• WORK INSTRUCTIONS
Reproduce, from the lines below, exactly the stretch that begins at the line containing "MkSession (identity o) (sconnection o) (closed o) (active o) a" and ends at the line containing "receive_bytes : N;", both included.

[Records from a data collection]
• • • • •

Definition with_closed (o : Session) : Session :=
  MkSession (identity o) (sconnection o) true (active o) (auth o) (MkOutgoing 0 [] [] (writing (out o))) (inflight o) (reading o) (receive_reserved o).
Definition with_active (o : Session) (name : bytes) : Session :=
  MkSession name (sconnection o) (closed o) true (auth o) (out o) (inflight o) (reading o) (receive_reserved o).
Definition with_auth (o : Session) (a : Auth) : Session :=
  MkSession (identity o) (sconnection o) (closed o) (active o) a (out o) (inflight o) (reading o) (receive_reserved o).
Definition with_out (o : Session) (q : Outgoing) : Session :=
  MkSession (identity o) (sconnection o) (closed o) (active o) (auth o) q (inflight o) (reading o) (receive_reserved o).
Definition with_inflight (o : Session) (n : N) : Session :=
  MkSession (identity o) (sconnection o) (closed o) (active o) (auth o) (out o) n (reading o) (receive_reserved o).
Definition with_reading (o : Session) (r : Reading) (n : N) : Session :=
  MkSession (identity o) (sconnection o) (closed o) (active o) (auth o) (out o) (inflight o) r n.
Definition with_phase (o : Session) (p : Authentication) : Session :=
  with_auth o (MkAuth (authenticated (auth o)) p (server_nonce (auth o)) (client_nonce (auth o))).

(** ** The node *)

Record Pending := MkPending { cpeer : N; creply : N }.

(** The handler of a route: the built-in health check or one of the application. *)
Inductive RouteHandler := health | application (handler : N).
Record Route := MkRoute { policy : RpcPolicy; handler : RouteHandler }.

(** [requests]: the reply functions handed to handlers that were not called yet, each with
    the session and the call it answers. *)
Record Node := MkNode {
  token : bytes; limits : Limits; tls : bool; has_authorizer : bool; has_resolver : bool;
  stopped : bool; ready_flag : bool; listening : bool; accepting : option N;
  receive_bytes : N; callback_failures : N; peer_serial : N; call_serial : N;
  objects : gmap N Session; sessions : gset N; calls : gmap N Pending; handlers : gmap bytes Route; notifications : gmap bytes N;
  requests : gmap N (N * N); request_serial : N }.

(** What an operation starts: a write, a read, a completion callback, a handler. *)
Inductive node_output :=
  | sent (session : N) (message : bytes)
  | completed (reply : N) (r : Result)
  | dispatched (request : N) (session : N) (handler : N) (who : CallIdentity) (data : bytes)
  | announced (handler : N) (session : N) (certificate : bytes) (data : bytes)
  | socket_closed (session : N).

• • • • •

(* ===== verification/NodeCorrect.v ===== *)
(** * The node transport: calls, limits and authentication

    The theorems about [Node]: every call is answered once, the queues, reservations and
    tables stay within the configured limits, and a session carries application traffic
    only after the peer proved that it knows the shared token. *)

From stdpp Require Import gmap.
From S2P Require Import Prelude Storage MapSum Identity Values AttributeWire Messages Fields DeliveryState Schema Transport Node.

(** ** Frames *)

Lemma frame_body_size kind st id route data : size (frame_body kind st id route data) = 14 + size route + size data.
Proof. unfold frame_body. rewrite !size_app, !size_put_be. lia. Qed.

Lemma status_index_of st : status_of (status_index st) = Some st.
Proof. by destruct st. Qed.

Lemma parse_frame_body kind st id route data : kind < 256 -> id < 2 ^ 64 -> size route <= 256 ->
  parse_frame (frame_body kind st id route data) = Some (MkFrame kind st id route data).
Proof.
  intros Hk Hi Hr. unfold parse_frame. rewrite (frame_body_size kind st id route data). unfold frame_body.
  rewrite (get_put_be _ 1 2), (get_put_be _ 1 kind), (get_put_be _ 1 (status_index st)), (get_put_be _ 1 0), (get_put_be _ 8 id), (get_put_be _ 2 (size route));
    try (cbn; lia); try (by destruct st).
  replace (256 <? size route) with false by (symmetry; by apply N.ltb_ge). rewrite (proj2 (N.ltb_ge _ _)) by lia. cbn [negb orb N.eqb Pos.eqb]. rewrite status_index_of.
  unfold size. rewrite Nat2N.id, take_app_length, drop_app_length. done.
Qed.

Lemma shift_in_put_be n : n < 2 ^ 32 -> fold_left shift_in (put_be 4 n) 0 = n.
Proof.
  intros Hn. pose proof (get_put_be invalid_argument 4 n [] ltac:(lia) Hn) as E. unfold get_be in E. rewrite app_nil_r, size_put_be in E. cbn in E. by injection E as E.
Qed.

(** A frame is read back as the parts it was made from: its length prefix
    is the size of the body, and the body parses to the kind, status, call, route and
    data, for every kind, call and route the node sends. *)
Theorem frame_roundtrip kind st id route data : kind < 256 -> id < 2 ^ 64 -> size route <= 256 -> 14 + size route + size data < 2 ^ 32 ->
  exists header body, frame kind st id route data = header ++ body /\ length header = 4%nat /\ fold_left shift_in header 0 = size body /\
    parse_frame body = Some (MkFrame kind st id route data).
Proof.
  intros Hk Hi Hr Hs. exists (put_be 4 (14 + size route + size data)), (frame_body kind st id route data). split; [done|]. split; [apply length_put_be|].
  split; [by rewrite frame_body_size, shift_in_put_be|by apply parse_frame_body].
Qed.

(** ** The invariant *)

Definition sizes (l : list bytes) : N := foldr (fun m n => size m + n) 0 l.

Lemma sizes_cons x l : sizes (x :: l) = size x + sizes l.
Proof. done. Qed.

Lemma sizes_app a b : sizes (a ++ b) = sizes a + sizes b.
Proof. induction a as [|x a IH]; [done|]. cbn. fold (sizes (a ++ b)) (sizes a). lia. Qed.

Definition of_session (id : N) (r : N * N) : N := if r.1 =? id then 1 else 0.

• • • • •

• ANSWER FOR THIS EXERCISE
  MkSession (identity o) (sconnection o) (closed o) (active o) a (out o) (inflight o) (reading o) (receive_reserved o).
Definition with_out (o : Session) (q : Outgoing) : Session :=
  MkSession (identity o) (sconnection o) (closed o) (active o) (auth o) q (inflight o) (reading o) (receive_reserved o).
Definition with_inflight (o : Session) (n : N) : Session :=
  MkSession (identity o) (sconnection o) (closed o) (active o) (auth o) (out o) n (reading o) (receive_reserved o).
Definition with_reading (o : Session) (r : Reading) (n : N) : Session :=
  MkSession (identity o) (sconnection o) (closed o) (active o) (auth o) (out o) (inflight o) r n.
Definition with_phase (o : Session) (p : Authentication) : Session :=
  with_auth o (MkAuth (authenticated (auth o)) p (server_nonce (auth o)) (client_nonce (auth o))).

(** ** The node *)

Record Pending := MkPending { cpeer : N; creply : N }.

(** The handler of a route: the built-in health check or one of the application. *)
Inductive RouteHandler := health | application (handler : N).
Record Route := MkRoute { policy : RpcPolicy; handler : RouteHandler }.

(** [requests]: the reply functions handed to handlers that were not called yet, each with
    the session and the call it answers. *)
Record Node := MkNode {
  token : bytes; limits : Limits; tls : bool; has_authorizer : bool; has_resolver : bool;
  stopped : bool; ready_flag : bool; listening : bool; accepting : option N;
  receive_bytes : N; callback_failures : N; peer_serial : N; call_serial : N;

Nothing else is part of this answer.